RECORDS FOR THIS TASK:
Definition PIPE_BUF : Z := 512.
Definition PIPE_SIZE : Z := 8192.

(** [Pipe::create]: both ends share the buffer. *)
Definition create : CircularBuffer := CircularBuffer.create PIPE_SIZE.

(** The first section of [PipeWriter::write]; [count] is the length of [buf]. *)
Definition write (buffer : CircularBuffer) (buf : list Z) (interrupted : bool) : outcome (section Z) :=
  if Z.of_nat (length buf) <=? PIPE_BUF then
    if Z.of_nat (length buf) <=? 0 then Done (Finished buffer 0) else writeAtomic_section buffer buf interrupted
  else CircularBuffer.write buffer buf interrupted.

(** The first section of [PipeReader::read]. *)
Definition read (buffer : CircularBuffer) (count : Z) (interrupted : bool) : outcome (section (list Z)) :=
  CircularBuffer.read buffer (i32 count) 1 interrupted.

(** A pipe delivers what it has: a reader of a pipe that is not empty gets at
    once as many of the oldest bytes as it asked for and there are; a writer of at
    most [PIPE_BUF] bytes adds all of them or, in this section, none. *)
Lemma pipe_delivers r i :
  wf r →
  (∀ count, contents r ≠ [] → 0 < count < 2 ^ 31 →
     let k := count `min` Z.of_nat (length (contents r)) in
     ∃ r', read r count i = Done (Finished r' (take (Z.to_nat k) (contents r))) ∧ wf r' ∧ contents r' = drop (Z.to_nat k) (contents r)) ∧
  (∀ bs, bs ≠ [] → Z.of_nat (length bs) ≤ PIPE_BUF →
     ∃ s, write r bs i = Done s ∧ wf (section_ring s) ∧
       (s = Finished (section_ring s) (Z.of_nat (length bs)) ∧ contents (section_ring s) = contents r ++ bs ∨ section_ring s = r ∧ section_val s = 0)).
Proof.
  intros Hwf. split.
  - intros count Hne Hc k. unfold read, CircularBuffer.read. rewrite swrap_small by lia. replace (count <=? 0) with false by lia.
    destruct (read_loop_spec (S (Z.to_nat count)) r [] count 1 i) as (r' & Hw & Hs & Hct & He); [done|lia..|].
    exists r'. split_and!; [|done|exact Hct]. unfold read_section. rewrite He. fold k. f_equal. cbn [app]. unfold read_result.
    assert (1 ≤ k ≤ Z.of_nat (length (contents r))) as Hk by (unfold k; destruct (contents r); [done|rewrite length_cons; lia]).
    clearbody k.
    rewrite (proj2 (Z.leb_le 1 (Z.of_nat (length (take (Z.to_nat k) (contents r)))))) by (rewrite length_take; lia).
    by rewrite orb_true_r, andb_false_r.
  - intros bs Hne Hb. unfold write. replace (Z.of_nat (length bs) <=? PIPE_BUF) with true by lia.
    assert (0 < Z.of_nat (length bs)) by (destruct bs; [done|rewrite length_cons; lia]). replace (Z.of_nat (length bs) <=? 0) with false by lia.
    pose proof (writeAtomic_spec r bs i Hwf Hne) as Hsp. cbv zeta in Hsp. destruct (_ && _) in Hsp.
    + destruct Hsp as (r' & He & Hw & _ & Hct). rewrite He. eexists. split; [reflexivity|]. cbn. split; [done|]. by left.
    + rewrite Hsp. eexists. split; [reflexivity|]. destruct (_ && i); cbn; (split; [done|by right]).
Qed.

End Pipe.
Definition release_switch (code : Z) (s : input) : input :=
  if (code =? keycode KEY_LEFTSHIFT) || (code =? keycode KEY_RIGHTSHIFT) then add_mods (-1) 0 0 0 s
  else if (code =? keycode KEY_LEFTCTRL) || (code =? keycode KEY_RIGHTCTRL) then add_mods 0 (-1) 0 0 s
  else if code =? keycode KEY_LEFTALT then add_mods 0 0 (-1) 0 s
  else if code =? keycode KEY_RIGHTALT then add_mods 0 0 0 (-1) s
  else s.

Definition key_press (code : Z) (s : input) : outcome input :=
  objs ← notify (handles s) (mk_event code (get_mod s)) (objects s);
  let s := set_objects objs s in
  b ← (pressed s).[code];
  let s := if b : bool then s else press_switch code s in
  Done (set_pressed code true s).

Definition key_release (code : Z) (s : input) : outcome input :=
  objs ← notify (handles s) (mk_event code (Z.lor (get_mod s) KEYMOD_RELEASE)) (objects s);
  let s := set_objects objs s in
  b ← (pressed s).[code];
  let s := if b : bool then release_switch code s else s in
  Done (set_pressed code false s).

(** [Handle::getHandle] and [Handle::begin]. *)
Definition getHandle (buffer_size : Z) (s : input) : nat * input :=
  (length (objects s), set_objects (objects s ++ [mk_handle (CircularBuffer.create buffer_size) false]) s).
Definition begin_ (h : nat) (s : input) : outcome input :=
  o ← (objects s).[Z.of_nat h];
  if m_registered o then Done s
  else Done (mk_input (num_lock s) (caps_lock s) (pressed s) (shift s) (ctrl s) (alt s) (altgr s)
               (<[h := mk_handle (m_buffer o) true]> (objects s)) (handles s ++ [h]) (leds s)).

(** [unregister_handle]: every occurrence is erased. *)
Definition unregister_handle (h : nat) (s : input) : input :=
  mk_input (num_lock s) (caps_lock s) (pressed s) (shift s) (ctrl s) (alt s) (altgr s) (objects s)
    (filter (λ x, x ≠ h) (handles s)) (leds s).

Definition register_device (s : input) : input :=
  update_leds (mk_input (num_lock s) (caps_lock s) (pressed s) (shift s) (ctrl s) (alt s) (altgr s) (objects s) (handles s) (leds s ++ [0])).

(** The interrupt: [keyPress] and [keyRelease] of the device. *)
Definition irq (byte : Z) (st : Ps2.keyboard * input) : outcome (Ps2.keyboard * input) :=
  '(a, kb) ← Ps2.kb_irq byte st.1;
  match a with
  | Ps2.Nothing => Done (kb, st.2)
  | Ps2.KeyPress code => s ← key_press code st.2; Done (kb, s)
  | Ps2.KeyRelease code => s ← key_release code st.2; Done (kb, s)
  end.

Fixpoint irqs (bytes : list Z) (st : Ps2.keyboard * input) : outcome (Ps2.keyboard * input) :=
  match bytes with [] => Done st | b :: bytes => st ← irq b st; irqs bytes st end.

(** ** The invariant *)

Definition is_pressed (s : input) (code : Z) : bool := default false (pressed s !! Z.to_nat code).
Definition held (s : input) (k : hid_keycode_t) : Z := Z.b2z (is_pressed s (keycode k)).

(** The counters count the keys that are down. *)
Definition counted (s : input) : Prop :=
  length (pressed s) = 256%nat ∧
  shift s = held s KEY_LEFTSHIFT + held s KEY_RIGHTSHIFT ∧ ctrl s = held s KEY_LEFTCTRL + held s KEY_RIGHTCTRL ∧
  alt s = held s KEY_LEFTALT ∧ altgr s = held s KEY_RIGHTALT.

(** Every handle has a buffer of its own, the registered ones are listed once, and
    the lights of the devices show the locks. *)
Definition input_inv (s : input) : Prop :=
  counted s ∧ Forall (λ l, l = led_flags s) (leds s) ∧
  Forall (λ o, wf (m_buffer o)) (objects s) ∧ NoDup (handles s) ∧
  ∀ h, h ∈ handles s → ∃ o, objects s !! h = Some o ∧ m_registered o = true.

Lemma handle_write_ok o e : wf (m_buffer o) → ∃ o', handle_write o e = Done o' ∧ wf (m_buffer o') ∧ m_registered o' = m_registered o ∧
  m_size (m_buffer o') = m_size (m_buffer o) ∧
  contents (m_buffer o') = contents (m_buffer o) ++
    (if Z.of_nat (length (contents (m_buffer o))) + 2 <=? m_size (m_buffer o) - 1 then event_bytes e else []).
Proof.
  intros Hw. unfold handle_write. rewrite writeAvailable_eq by done. destruct (Z.ltb_spec (m_size (m_buffer o) - 1 - Z.of_nat (length (contents (m_buffer o)))) 2).
  - exists o. destruct (Z.leb_spec (Z.of_nat (length (contents (m_buffer o))) + 2) (m_size (m_buffer o) - 1)); [lia|]. by rewrite app_nil_r.
  - destruct (Z.leb_spec (Z.of_nat (length (contents (m_buffer o))) + 2) (m_size (m_buffer o) - 1)); [|lia].
    destruct (MessageQueue.write_now (m_buffer o) (event_bytes e) false Hw) as (n & r & -> & Hr & Hs & Hc); [cbn; lia|]. rewrite bind_ret. cbn.
    eexists. by split_and!.
Qed.

Lemma notify_ok hs e objs :
  Forall (λ o, wf (m_buffer o)) objs → (∀ h, h ∈ hs → (h < length objs)%nat) →
  ∃ objs', notify hs e objs = Done objs' ∧ Forall (λ o, wf (m_buffer o)) objs' ∧ length objs' = length objs ∧
    (m_registered <$> objs') = (m_registered <$> objs) ∧ ∀ h, h ∉ hs → objs' !! h = objs !! h.
Proof.
  revert objs. induction hs as [|h hs IH]; intros objs Hw Hh; [by exists objs|]. cbn [notify].
  destruct (lookup_lt_is_Some_2 objs h (Hh h ltac:(set_solver))) as [o Ho].
  rewrite (proj2 (rd_Done objs (Z.of_nat h) o)), bind_ret by (rewrite Nat2Z.id; split; [lia|done]).
  destruct (handle_write_ok o e (Forall_lookup_1 _ _ _ _ Hw Ho)) as (o' & -> & Hw' & Hr & _). rewrite bind_ret.
  destruct (IH (<[h := o']> objs)) as (objs' & -> & H1 & H2 & H3 & H4).
  - by apply Forall_insert.
  - intros h' Hin. rewrite length_insert. apply Hh. set_solver.
  - exists objs'. split_and!; [done|done|by rewrite H2, length_insert| |].
    + rewrite H3, list_fmap_insert. apply list_insert_id. by rewrite list_lookup_fmap, Ho, Hr.
    + intros h' Hn. apply not_elem_of_cons in Hn as [Hne Hn]. rewrite H4 by done. by apply list_lookup_insert_ne.
Qed.

Lemma handles_bound s h : input_inv s → h ∈ handles s → (h < length (objects s))%nat.
Proof. intros (_ & _ & _ & _ & Hh) Hin. destruct (Hh h Hin) as (o & Ho & _). by eapply lookup_lt_Some. Qed.

Lemma set_objects_inv objs s :
  input_inv s → Forall (λ o, wf (m_buffer o)) objs → (m_registered <$> objs) = (m_registered <$> objects s) → input_inv (set_objects objs s).
Proof.
  intros (Hc & Hl & Hw & Hn & Hh) Hw' Hr. split_and!; try done. cbn. intros h Hin. destruct (Hh h Hin) as (o & Ho & Hreg).
  assert (Hx : (m_registered <$> objs) !! h = Some true) by (by rewrite Hr, list_lookup_fmap, Ho; cbn; rewrite Hreg).
  rewrite list_lookup_fmap in Hx. destruct (objs !! h) as [o'|]; [|done]. exists o'. split; [done|]. by injection Hx.
Qed.

Lemma update_leds_inv s : counted s → Forall (λ o, wf (m_buffer o)) (objects s) → NoDup (handles s) →
  (∀ h, h ∈ handles s → ∃ o, objects s !! h = Some o ∧ m_registered o = true) → input_inv (update_leds s).
Proof. intros Hc Hw Hn Hh. split_and!; try done. cbn. apply Forall_fmap, Forall_forall. by intros. Qed.

(** Whether a key is down after another one changed. *)
Lemma is_pressed_insert s code b c :
  0 ≤ code < 256 → 0 ≤ c → length (pressed s) = 256%nat →
  is_pressed (set_pressed code b s) c = if code =? c then b else is_pressed s c.
Proof.
  intros Hcode Hc Hl. unfold is_pressed. cbn. destruct (Z.eqb_spec code c) as [->|Hne].
  - by rewrite list_lookup_insert_eq by lia.
  - by rewrite list_lookup_insert_ne by lia.
Qed.

Lemma pressed_at s code : 0 ≤ code < 256 → length (pressed s) = 256%nat → (pressed s).[code] = Done (is_pressed s code).
Proof.
  intros Hc Hl. destruct (lookup_lt_is_Some_2 (pressed s) (Z.to_nat code) ltac:(lia)) as [b Hb].
  unfold is_pressed. rewrite Hb. apply rd_Done. split; [lia|done].
Qed.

WORK TO COMPLETE: For this exercise, output exactly the lines above from the line with "list_lookup_fmap, Ho, Hr." to the line with "Lemma set_objects_inv objs", counting both, and leave out the rest.

ANSWER FOR THIS EXERCISE:
    + rewrite H3, list_fmap_insert. apply list_insert_id. by rewrite list_lookup_fmap, Ho, Hr.
    + intros h' Hn. apply not_elem_of_cons in Hn as [Hne Hn]. rewrite H4 by done. by apply list_lookup_insert_ne.
Qed.

Lemma handles_bound s h : input_inv s → h ∈ handles s → (h < length (objects s))%nat.
Proof. intros (_ & _ & _ & _ & Hh) Hin. destruct (Hh h Hin) as (o & Ho & _). by eapply lookup_lt_Some. Qed.

Lemma set_objects_inv objs s :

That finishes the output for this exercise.